Coronary angiography is a technique in which the coronary artery can be seen on specialised X-ray machine. It is a diagnostic method, and not a treatment by itself. It is done under local anaesthesia. The patient remains fully conscious and can see his angiography image on the monitor. Usually through the thigh arteries and sometimes through the arm, special tubes are introduced to the mouth of coronary arteries and a drug (dye) is injected which fills the coronary artery enabling the doctor to see any blocked areas. It is a safe procedure.

Balloon angioplasty and stenting - Balloon angioplasty is done exactly in the same way as coronary angiography. This is done under local anaesthesia. A special tube with a balloon at the tip, is placed at the site of narrowing in the coronary artery and the balloon is inflated. This results in widening of the coronary artery. Stents are metallic springs which are put after ballooning to prevent recoil/reclosure of the artery. There are 10-20% chances of narrowing again of an artery after ballooning plus stenting.

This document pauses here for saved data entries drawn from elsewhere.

(** X10: on a storage whose texts are ones on which the reader of [JSON]
    and the host agree to the letter, [removeAllTimingItems] removes from
    the chosen storage exactly the items whose text parses to an object
    with an own [expirationTime] property and whose key no inherited
    member of the storage object hides; every other item and the other
    storage stay as they were.  Whatever the storage holds, an item that
    [setExpiration] wrote (valid key that is not hidden, serialisable
    value, seconds that pass the guard, zero included) is removed by the
    next [removeAllTimingItems]. *)
Theorem removeAllTimingItems_removes_records (uss : bool) (st : state) :
  (forall k s, storage uss st !! k = Some s -> faithful_text s = true) ->
  (exists st',
     removeAllTimingItems uss st = (Normal (RVal VUndefined), st')
     /\ (forall k,
           storage uss st' !! k
           = swept (parses_to is_timing_item) k (storage uss st !! k))
     /\ storage (negb uss) st' = storage (negb uss) st)
  /\ (forall k v secs t any,
        k <> "" -> inherited_name k = false ->
        (Z.abs secs <= Joi.MAX_SAFE_INTEGER)%Z ->
        serializable v = true ->
        storage uss
          (snd (removeAllTimingItems uss
                  (snd (setExpiration (VStr k) v secs uss t any)))) !! k
        = None).
Proof.
  intros _. split; [apply removeAllTimingItems_sweep|].
  intros k v secs t any Hk Hvisible Hsecs Hser.
  assert (Hrec : serializable (expiring_record v (expirationTime_at (now any) secs))
                 = true).
  { unfold expiring_record, expirationTime_at. cbn. rewrite Hser.
    now destruct (secs =? 0)%Z. }
  destruct (stored_text _ Hrec) as (txt & _ & Htxt & _ & Hparse & _).
  set (st1 := snd (setExpiration (VStr k) v secs uss t any)).
  assert (Hst1 : storage uss st1 !! k = Some txt).
  { subst st1. rewrite (setExpiration_run k v secs uss t any Hk Hsecs). cbn [snd].
    rewrite Htxt.
    destruct (truthy (expirationTime_at (now any) secs));
      [rewrite storage_with_timer|]; now rewrite storage_with_storage, lookup_insert_eq. }
  destruct (removeAllTimingItems_sweep uss st1) as (st' & Hrun & Hlook & _).
  rewrite Hrun. cbn [snd]. rewrite Hlook, Hst1.
  unfold swept, keep_unless, parses_to. now rewrite Hvisible, Hparse.
Qed.

Lemma removeAllTimingItems_removes_records_witness :
  (exists st',
     removeAllTimingItems false mixed_items = (Normal (RVal VUndefined), st')
     /\ (forall k,
           storage false st' !! k
           = swept (parses_to is_timing_item) k (storage false mixed_items !! k))
     /\ storage (negb false) st' = storage (negb false) mixed_items)
  /\ (forall k v secs t any,
        k <> "" -> inherited_name k = false ->
        (Z.abs secs <= Joi.MAX_SAFE_INTEGER)%Z ->
        serializable v = true ->
        storage false
          (snd (removeAllTimingItems false
                  (snd (setExpiration (VStr k) v secs false t any)))) !! k
        = None).
Proof.
  apply (removeAllTimingItems_removes_records false mixed_items).
  exact mixed_items_faithful.
Defined.

(** X11: on a storage whose texts are ones on which the reader of [JSON]
    and the host agree to the letter, [removeAllArrayItems],
    [removeAllObjectItems] and [removeAllBooleanItems], called with
    [throwOnError = false] or when every stored text parses, return
    normally and remove exactly the items that parse to an array, to a
    non-array object, to a boolean, and whose key no inherited member of
    the storage object hides; they touch nothing else. *)
Theorem typed_sweeps_remove_their_type (uss t : bool) (st : state) :
  (forall k s, storage uss st !! k = Some s -> faithful_text s = true) ->
  t = false \/ (forall k s, storage uss st !! k = Some s -> unparseable s = false) ->
  (exists st',
     removeAllArrayItems uss t st = (Normal (RVal VUndefined), st')
     /\ (forall k,
           storage uss st' !! k = swept (parses_to isArray) k (storage uss st !! k))
     /\ storage (negb uss) st' = storage (negb uss) st)
  /\ (exists st',
        removeAllObjectItems uss t st = (Normal (RVal VUndefined), st')
        /\ (forall k,
              storage uss st' !! k
              = swept (parses_to is_plain_object) k (storage uss st !! k))
        /\ storage (negb uss) st' = storage (negb uss) st)
  /\ (exists st',
        removeAllBooleanItems uss t st = (Normal (RVal VUndefined), st')
        /\ (forall k,
              storage uss st' !! k
              = swept (parses_to is_boolean) k (storage uss st !! k))
        /\ storage (negb uss) st' = storage (negb uss) st).
Proof.
  intros _ Hok.
  assert (Hall : forall k s, storage uss st !! k = Some s ->
                             t = false \/ unparseable s = false).
  { intros k s Hs. destruct Hok as [->|H]; [now left | right; now apply (H k)]. }
  repeat split.
  - apply (sweep_all uss _ (parses_to isArray)
             (fun s => t = false \/ unparseable s = false)); [|exact Hall].
    intros key st0 Hst0. unfold try_catch at 1. sweep_step.
    specialize (Hst0 _ _ E). unfold parses_to, unparseable in *.
    destruct (JSON.parse_text s) as [v|]; cbv beta iota.
    + destruct (isArray v); run; reflexivity.
    + destruct Hst0 as [->|?]; [reflexivity | discriminate].
  - apply (sweep_all uss _ (parses_to is_plain_object)
             (fun s => t = false \/ unparseable s = false)); [|exact Hall].
    intros key st0 Hst0. unfold try_catch at 1. sweep_step.
    specialize (Hst0 _ _ E). unfold parses_to, unparseable, is_plain_object in *.
    destruct (JSON.parse_text s) as [v|]; cbv beta iota.
    + destruct (negb (is_null v) && String.eqb (typeof v) "object" && negb (isArray v));
        run; reflexivity.
    + destruct Hst0 as [->|?]; [reflexivity | discriminate].
  - apply (sweep_all uss _ (parses_to is_boolean)
             (fun s => t = false \/ unparseable s = false)); [|exact Hall].
    intros key st0 Hst0. unfold try_catch at 1. sweep_step.
    specialize (Hst0 _ _ E). unfold parses_to, unparseable, is_boolean in *.
    destruct (JSON.parse_text s) as [v|]; cbv beta iota.
    + destruct (String.eqb (typeof v) "boolean"); run; reflexivity.
    + destruct Hst0 as [->|?]; [reflexivity | discriminate].
Qed.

Coronary artery bypass graft surgery

CABG surgery is an open heart operation in which arteries or veins are taken from another part of the body to channel needed blood flow to the coronary arteries. The arteries or veins used in the operation are nonessential, removing them does not significantly affect the blood circulation of the part they are taken from.

The arteries used are on the inside of the chest along the side of the breast bone on the inner forearm and along the stomach. The vein that is typically used comes from just beneath the skin on the inside of the leg and thigh. Some times veins may be removed from the back of legs or arms. During surgery these arteries or veins are connected directly to the coronary arteries on the surface of the heart beyond the blockages. This way blood can flow through them to bypass the narrowed or closed points.

Coronary artery bypass operations are performed either by using a heart-lung machine or on the beating heart. A heart-lung machine makes it possible to stop the beating of the heart as it takes over the blood circulation through the body. Then the grafts can be precisely connected to the tiny coronary arteries. In the latter technique, the heart beat is not stopped. Instead an external stabiliser system is used to reduce the mobility of heart in the area the doctors are operating.